## Goal of the exercise
What lines of the data hold the string "Hresp"? Copy them all.

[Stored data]
(** C10: a well-formed create-task request is answered 200 and stores the
    task with [taskCompleted] false, whatever [taskCompleted] the body
    carries, while the task in the answer carries the body's
    [taskCompleted]: the two disagree whenever the body's value is not
    false.  No item put by the handler carries another [taskCompleted]. *)
Theorem create_task_stores_uncompleted env event s userId fields selection :
  present (TABLE_NAME env) = Some (tableName s) → online s = true →
  present (userId_header event) = Some userId →
  body event = Json (JObj fields) → marshallable (JObj fields) = true →
  member (JObj fields) "taskTitle" ≠ JUndefined →
  member (JObj fields) "defaultNotifications" = JObj selection →
  selection_map selection = true → chosen selection ≠ [] →
  (length (chosen selection) ≤ 25)%nat →
  NoDup (uuidv4 env <$> seq 1 (length (chosen selection))) →
  let out := createUserTask.handler env event s in
  (∃ resp item,
     out.2 = Ok resp ∧ statusCode resp = 200 ∧
     table out.1 !! createUserTask.taskKey userId (uuidv4 env 0) = Some item ∧
     item !! "taskCompleted" = Some (JBool false) ∧
     member (created_task resp) "taskCompleted" = member (JObj fields) "taskCompleted" ∧
     (member (JObj fields) "taskCompleted" ≠ JBool false →
      Some (member (created_task resp) "taskCompleted") ≠ item !! "taskCompleted")) ∧
  (∃ calls, log out.1 = log s ++ calls ∧
            ∀ Item, CPut Item ∈ calls → member (JObj Item) "taskCompleted" = JBool false).
Proof.
  intros Htn Hon Hu Hbody Hjson Htitle Hsel Hmap Hsome Hlen Huuid out.
  destruct (create_task_table env event s userId fields selection) as [_ Hresp]; [done..|].
  destruct (Hresp Hsome) as (resp & Hout & Hst).
  destruct (create_task_puts_uncompleted env event s) as [Hputs Hstored].
  split; [|exact Hputs].
  destruct (Hstored resp Hout Hst) as (userId' & requestBody & item & Hu' & Hbody' & Hitem & Hf & He).
  rewrite Hu in Hu'. injection Hu' as <-. rewrite Hbody in Hbody'. injection Hbody' as <-.
  exists resp, item. split_and!; [done..|].
  intros Hne. rewrite He, Hf. by intros [= ?].
Qed.
(** X6: a class without a [name] attribute makes the lookup raise
    [AttributeError] for every requested name that is one of the five
    contract methods and no beginning of the class name: the guard asks
    for an attribute called by the request and the test then reads
    [cl.name]. *)
Theorem method_name_request_raises_AttributeError (name : string)
  (before after : list pyclass) (cl : pyclass) :
  literal_engine re_match ->
  name ∈ contract_methods ->
  ci_prefix name (cl__name__ cl) = false ->
  cl_dict cl !! "name" = None ->
  Forall (fun c => name_matches re_match name c = Ret false) before ->
  search re_match name (before ++ cl :: after)
  = Raise (Exn AttributeError
             ("type object '" +:+ cl__name__ cl +:+ "' has no attribute 'name'")).
Proof.
  intros Hre Hin Hp Hno Hb. rewrite search_app_no_match by done. simpl.
  assert (literal name = true /\ hasattr cl name = true) as [Hlit Hattr].
  { unfold contract_methods in Hin. unfold hasattr, getattr, contract_methods.
    repeat (apply elem_of_cons in Hin as [->|Hin]; [by split|]).
    by apply elem_of_nil in Hin. }
  unfold name_matches. rewrite (Hre name (cl__name__ cl) Hlit), Hp, Hattr.
  unfold getattr. simpl. by rewrite Hno.
Qed.

(** X3: the empty name matches every class, so it resolves to the class
    listed first. *)
Theorem empty_name_binds_first_class (env : environment) (s s1 : state)
  (cl : pyclass) (rest : list pyclass) :
  literal_engine re_match ->
  ensure_loaded env s = (Ret tt, s1) ->
  integrator_classes s1 = cl :: rest ->
  find_dae_integrator re_match env EmptyString s = (Ret (Some cl), s1).
Proof.
  intros Hre Hload Hreg. unfold find_dae_integrator, bind.
  rewrite Hload, Hreg. simpl.
  by rewrite (name_matches_ci_prefix re_match EmptyString cl Hre).
Qed.

(** X13: only beginnings of a class name match it: a name longer than
    the class name, and no attribute of the class, is rejected. *)
Theorem longer_name_does_not_match (name : string) (cl : pyclass) :
  literal_engine re_match ->
  literal name = true ->
  String.length (cl__name__ cl) < String.length name ->
  hasattr cl name = false ->
  name_matches re_match name cl = Ret false.
Proof.
  intros Hre Hlit Hlen Hattr.
  apply name_matches_no_attribute; [|done].
  rewrite (Hre name (cl__name__ cl) Hlit).
  destruct (ci_prefix name (cl__name__ cl)) eqn:Hp; [|done].
  apply ci_prefix_length in Hp. lia.
Qed.
(** [delete] at a node of the tree: the item of that node goes, the
    others stay; the call fails, after the node is unlinked, when the node
    is the root and has fewer than two children. *)
Lemma delete_in_exact s t x fuel :
  Inv s t → x ∈ nodes t → depth t < fuel →
  ∃ t' xnd l1 l2 s',
    heap s !! x = Some xnd
    ∧ delete fuel (mkp (ident (self s)) x) s
      = (if bool_decide (top t = Some x)
            && bool_decide (_left xnd = None ∨ _right xnd = None)
         then Raise UnboundLocalError else Ok tt, s')
    ∧ Inv s' t'
    ∧ items t = l1 ++ _element xnd :: l2
    ∧ items t' = l1 ++ l2
    ∧ _size (self s')
      = (if bool_decide (top t = Some x)
            && bool_decide (_left xnd = None ∨ _right xnd = None)
         then _size (self s) else _size (self s) - 1)%Z.
Proof.
  intros HI Hx Hfuel. pose proof (inv_wf _ _ HI) as Hwf.
  destruct HI as [Hroot Hrep Hnd Hbst Hsize Hrest].
  destruct (wf_node _ _ _ _ _ Hwf Hx) as (a & e & b & par' & Es & Hw & Ex & Hcase).
  pose proof Hw as Hw'.
  apply wf_Br in Hw' as (_ & Hxp & Hxa & Hxb & Hdab & Hwa & Hwb).
  rewrite delete_eq. unfold TreeMap_delete.
  rewrite (bind_ok _ _ _ _ _ (validate_ok _ _ _ Ex Hxp)).
  rewrite (bind_ok _ _ _ _ _ (left_ok _ _ _ Ex Hxp)). cbn [_left].
  set (xnd := mkNode e par' (top a) (top b) (bf_of (class (self s)))) in *.
  assert (Hone : a = Lf ∨ b = Lf →
    ∃ t' l1 l2 s',
      (let! par := parent (mkp (ident (self s)) x) in
       let! _ := _delete (mkp (ident (self s)) x) in
       _rebalance_delete fuel par) s
      = (if bool_decide (top t = Some x)
            && bool_decide (_left xnd = None ∨ _right xnd = None)
         then Raise UnboundLocalError else Ok tt, s')
      ∧ Inv s' t'
      ∧ items t = l1 ++ _element xnd :: l2
      ∧ items t' = l1 ++ l2
      ∧ _size (self s')
        = (if bool_decide (top t = Some x)
              && bool_decide (_left xnd = None ∨ _right xnd = None)
           then _size (self s) else _size (self s) - 1)%Z).
  { intros Hab.
    assert (H1 : _left xnd = None ∨ _right xnd = None).
    { destruct Hab as [-> | ->]; [by left|by right]. }
    rewrite (bool_decide_eq_true_2 _ H1), andb_true_r.
    destruct (items_splice_split _ _ _ _ _ Hnd Es Hab) as (l1 & l2 & E1 & E2).
    destruct (delete_tail_res _ _ _ _ _ _ fuel Hwf Hroot Es Hx Hab Hfuel)
      as (s' & Hrun & Hsz).
    exists (a_splice x t), l1, l2, s'. split_and!; try done.
    pose proof (delete_tail s t x a e b fuel Hwf Hroot Hsize Hrest) as HI'.
    rewrite Hrun in HI'. apply HI'; try done.
    eapply bst_sublist; [apply items_splice_sublist|done]. }
  destruct a as [|a1 an ae a2].
  { cbn [top pos]. rewrite bind_ret. cbv beta iota. rewrite bind_ret.
    destruct Hone as (t' & l1 & l2 & s' & H); [by left|].
    exists t', xnd, l1, l2, s'. by split. }
  cbn [top pos].
  rewrite bind_assoc, (bind_ok _ _ _ _ _ (right_ok _ _ _ Ex Hxp)), bind_ret.
  cbn [_right].
  destruct b as [|b1 bn be b2].
  { cbn [top pos]. rewrite bool_decide_eq_false_2; [|by intros H; apply H].
    cbv beta iota. rewrite bind_ret.
    destruct Hone as (t' & l1 & l2 & s' & H); [by right|].
    exists t', xnd, l1, l2, s'. by split. }
  clear Hone. cbn [top pos]. rewrite bool_decide_eq_true_2; [|done].
  cbv beta iota.
  assert (H2 : ¬ (_left xnd = None ∨ _right xnd = None)) by (by intros [?|?]).
  set (a := Br a1 an ae a2) in *. set (b := Br b1 bn be b2) in *.
  destruct (last_node_Some a ltac:(done)) as [[m me] Hlast].
  pose proof (last_node_in _ _ _ Hlast) as Hma.
  destruct (last_node_subtree _ _ _ (proj1 (proj2 Hwa)) Hlast) as [ml Hml].
  destruct (wf_node _ _ _ _ _ Hwa Hma) as (ma & me' & mb & pm & Esm & Hwm & Em & Hpm).
  rewrite Hml in Esm. injection Esm as <- <- <-.
  assert (Hmx : m ≠ x) by (by intros ->).
  assert (Hmt : m ∈ nodes t).
  { eapply subtree_nodes; [exact Es|]. cbn. set_solver. }
  assert (Hpm' : pm ≠ None).
  { destruct Hpm as [[_ ->]|[_ (p & -> & _)]]; done. }
  rewrite bind_assoc.
  assert (Hlp : _subtree_last_position fuel (mkp (ident (self s)) an) s
                = (Ok (mkp (ident (self s)) m), s)).
  { apply (last_position_ok s _ a (Some x) fuel m me Hwa Hlast).
    pose proof (depth_subtree x t) as Hd. rewrite Es in Hd.
    unfold a, b in *. cbn in Hd |- *. lia. }
  rewrite (bind_ok _ _ _ _ _ Hlp).
  rewrite bind_assoc, (bind_ok _ _ _ _ _ (element_ok _ _ _ _ Em)). cbn [_element].
  rewrite bind_assoc, (bind_ok _ _ _ _ _ (replace_ok _ _ _ _ Ex Hxp)), bind_ret.
  set (s1 := mkState (self s) (<[x := with_element xnd me]> (heap s))).
  set (t1 := a_replace x me t).
  assert (Hwf1 : wf (heap s1) (bf_of (class (self s1))) None t1).
  { split_and!.
    - by apply rep_replace.
    - unfold t1. by rewrite nodes_replace.
    - done. }
  assert (Hmt1 : m ∈ nodes t1) by (unfold t1; by rewrite nodes_replace).
  destruct (wf_node _ _ _ _ _ Hwf1 Hmt1) as (a' & e' & b' & pm' & Es1 & _ & Em1 & Hcase1).
  cbn [heap s1] in Em1. rewrite lookup_insert_ne in Em1 by done.
  rewrite Em in Em1. injection Em1 as <- Hpp Ha' Hb'.
  assert (b' = Lf) as -> by (by apply top_None).
  assert (Htop1 : top t1 ≠ Some m).
  { intros Ht. destruct Hcase1 as [[_ ->]|[? _]]; done. }
  destruct (items_delete2_split _ _ _ _ _ _ _ Hnd Es Hlast) as (l1 & l2 & E1 & E2).
  assert (Hroot1 : _root (self s1) = top t1).
  { unfold t1. by rewrite top_replace. }
  assert (Hfuel1 : depth t1 < fuel).
  { unfold t1. by rewrite depth_replace. }
  destruct (delete_tail_res s1 t1 m a' me Lf fuel Hwf1 Hroot1 Es1 Hmt1
              ltac:(by right) Hfuel1) as (s' & Hrun & Hsz).
  rewrite bool_decide_eq_false_2 in Hrun, Hsz by done.
  exists (a_splice m t1), xnd, l1, l2, s'.
  rewrite (bool_decide_eq_false_2 _ H2), andb_false_r.
  split_and!; try done.
  pose proof (delete_tail s1 t1 m a' me Lf fuel Hwf1 Hroot1) as HI'.
  cbn [s1 self] in HI', Hrun. rewrite Hrun in HI'. apply HI'; try done.
  - unfold t1. by rewrite nodes_replace.
  - unfold t1. rewrite nodes_replace. cbn [heap s1].
    eapply rest_step; [exact Hrest| |].
    + intros n nd' En Hn. left. split; [|done].
      rewrite lookup_insert_ne in En; [done|]. by intros ->.
    + intros c cnd Ec Hcp. destruct (decide (c = x)) as [->|Hne].
      * rewrite lookup_insert_eq. eexists. split; [done|].
        rewrite Ex in Ec. by injection Ec as <-.
      * rewrite lookup_insert_ne by done. eauto.
  - eapply bst_sublist; [|exact Hbst]. by eapply items_delete2.
  - by right.
Qed.
(* ===== verification/_CoqProject ===== *)
-Q . S2P
Prelude.v
Machine.v
Dirty.v
GuardedMemory.v
Delta.v
Blake.v
Smt.v
Chain.v
EventLog.v
Io.v
Uring.v
Cell.v
Scheduler.v
Replicate.v
Loops.v
EngineSpec.v
Tests.v
Supervisor.v
Discipline.v
Replay.v
EndToEnd.v
Threaded.v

## The completed task
  destruct (create_task_table env event s userId fields selection) as [_ Hresp]; [done..|].
  destruct (Hresp Hsome) as (resp & Hout & Hst).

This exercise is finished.